Les esclaves constituent près de 80% de la population de la Martinique. L’économie sucrière domine les cultures coloniales tandis que le commerce est centré sur la ville de Saint-Pierre. Les conditions de vie des populations serviles sont très rudes dans les campagnes et les espaces urbains développés comme Saint-Pierre, Fort-Royal ou Trinité. Ils sont soumis à une forte violence physique et psychologique dans le but de les faire produire davantage. De plus, les rumeurs de complots d’esclaves, d’empoisonnement et les différents troubles sur les plantations favorisent la « psychose coloniale » au sein des planteurs. Le phénomène des fuites d’esclaves est présent dans toutes les sociétés pratiquant l’esclavage. En Martinique, la vision des administrateurs et des colons est souvent très alarmiste sur ce phénomène. Le maintien de l’ordre colonial va être au cœur de la politique française de 1802-1809. L’étude de ce phénomène nous a amené à nous intéresser au marronnage urbain. L’étude des annonces de marronnage dans la Gazette de la Martinique a permis de retracer une micro-histoire de ces femmes et hommes durant cette période. Le marronnage urbain est tout l’opposé du « grand marronnage », ces individus veulent se reconstruire en restant intégrés à la société coloniale. L’étude des populations marginalisées dans les colonies offrent une meilleure analyse des circulations à l’intérieur des espaces coloniaux et des stratégies de contournement de la société esclavagiste comme celle des esclaves marrons dans l’espace urbain.

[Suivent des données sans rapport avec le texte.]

Definition btf_bpf_timer_set_callback : prototype :=
  {| p_ret := u64; p_args := [(TPtr "struct bpf_async_kern"); (TPtr "void"); (TPtr "struct bpf_prog_aux")] |}.

Definition btf_bpf_timer_start : prototype :=
  {| p_ret := u64; p_args := [(TPtr "struct bpf_async_kern"); u64; u64] |}.

Definition btf_bpf_timer_cancel : prototype :=
  {| p_ret := u64; p_args := [(TPtr "struct bpf_async_kern")] |}.

Definition btf_bpf_kptr_xchg : prototype :=
  {| p_ret := u64; p_args := [(TPtr "void"); (TPtr "void")] |}.

Definition btf_bpf_dynptr_from_mem : prototype :=
  {| p_ret := u64; p_args := [(TPtr "void"); u32; u64; (TPtr "struct bpf_dynptr_kern")] |}.

Definition btf_bpf_dynptr_read : prototype :=
  {| p_ret := u64; p_args := [(TPtr "void"); u32; (TPtr "const struct bpf_dynptr_kern"); u32; u64] |}.

Definition btf_bpf_dynptr_write : prototype :=
  {| p_ret := u64; p_args := [(TPtr "const struct bpf_dynptr_kern"); u32; (TPtr "void"); u32; u64] |}.

Definition btf_bpf_dynptr_data : prototype :=
  {| p_ret := u64; p_args := [(TPtr "const struct bpf_dynptr_kern"); u32; u32] |}.

Definition btf_bpf_ringbuf_reserve : prototype :=
  {| p_ret := u64; p_args := [(TPtr "struct bpf_map"); u64; u64] |}.

Definition btf_bpf_ringbuf_submit : prototype :=
  {| p_ret := u64; p_args := [(TPtr "void"); u64] |}.

Definition btf_bpf_ringbuf_discard : prototype :=
  {| p_ret := u64; p_args := [(TPtr "void"); u64] |}.

Definition btf_bpf_ringbuf_output : prototype :=
  {| p_ret := u64; p_args := [(TPtr "struct bpf_map"); (TPtr "void"); u64; u64] |}.

Definition btf_bpf_ringbuf_query : prototype :=
  {| p_ret := u64; p_args := [(TPtr "struct bpf_map"); u64] |}.

Definition btf_bpf_ringbuf_reserve_dynptr : prototype :=
  {| p_ret := u64; p_args := [(TPtr "struct bpf_map"); u32; u64; (TPtr "struct bpf_dynptr_kern")] |}.

Definition btf_bpf_ringbuf_submit_dynptr : prototype :=
  {| p_ret := u64; p_args := [(TPtr "struct bpf_dynptr_kern"); u64] |}.

Definition btf_bpf_ringbuf_discard_dynptr : prototype :=
  {| p_ret := u64; p_args := [(TPtr "struct bpf_dynptr_kern"); u64] |}.

Definition btf_bpf_user_ringbuf_drain : prototype :=
  {| p_ret := u64; p_args := [(TPtr "struct bpf_map"); (TPtr "void"); (TPtr "void"); u64] |}.

Definition btf_bpf_bprm_opts_set : prototype :=
  {| p_ret := u64; p_args := [(TPtr "struct linux_binprm"); u64] |}.

Definition btf_bpf_ima_inode_hash : prototype :=
  {| p_ret := u64; p_args := [(TPtr "struct inode"); (TPtr "void"); u32] |}.

Definition btf_bpf_ima_file_hash : prototype :=
  {| p_ret := u64; p_args := [(TPtr "struct file"); (TPtr "void"); u32] |}.

Definition btf_bpf_get_attach_cookie : prototype :=
  {| p_ret := u64; p_args := [(TPtr "void")] |}.

Definition btf_bpf_sk_storage_get : prototype :=
  {| p_ret := u64; p_args := [(TPtr "struct bpf_map"); (TPtr "struct sock"); (TPtr "void"); u64; gfp_t] |}.

Definition btf_bpf_sk_storage_delete : prototype :=
  {| p_ret := u64; p_args := [(TPtr "struct bpf_map"); (TPtr "struct sock")] |}.

Definition btf_bpf_sk_storage_get_tracing : prototype :=
  {| p_ret := u64; p_args := [(TPtr "struct bpf_map"); (TPtr "struct sock"); (TPtr "void"); u64; gfp_t] |}.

L’objectif de cette intervention était d’analyser les conditions historiques de production des régimes mémoriels de l’esclavage dans la France contemporaine. D’une part, le régime mémoriel abolitionniste tend à commémorer la République et les métropolitains blancs qui ont œuvré à l’émancipation des esclaves en 1848. D’autre part, le régime mémoriel anticolonialiste, qui prend son essor dans les mouvements nationalistes des DOM au cours des années 1960-1970, célèbre les luttes anti-esclavagistes et les héros de couleurs qui ont contribué à la libération des esclaves. Enfin, le régime victimo-mémoriel, qui se développe surtout à partir desannées 1990, rend hommage aux souffrances des esclaves et s’inquiète del’aliénation des sociétés post-esclavagistes

  • 28 mai 2016 : La séance commencera par une Assemblée générale annuelle, à 14 h ; puis suivra la communication de Silyane Larcher, « L’idée républicaine chez les insurgés du Sud en Martinique, 22-26 septembre 1870 »
  • 11 juin 2016 : journée d’étude sur la « Colonisation nouvelle » ; le programme sera précisé ultérieurement.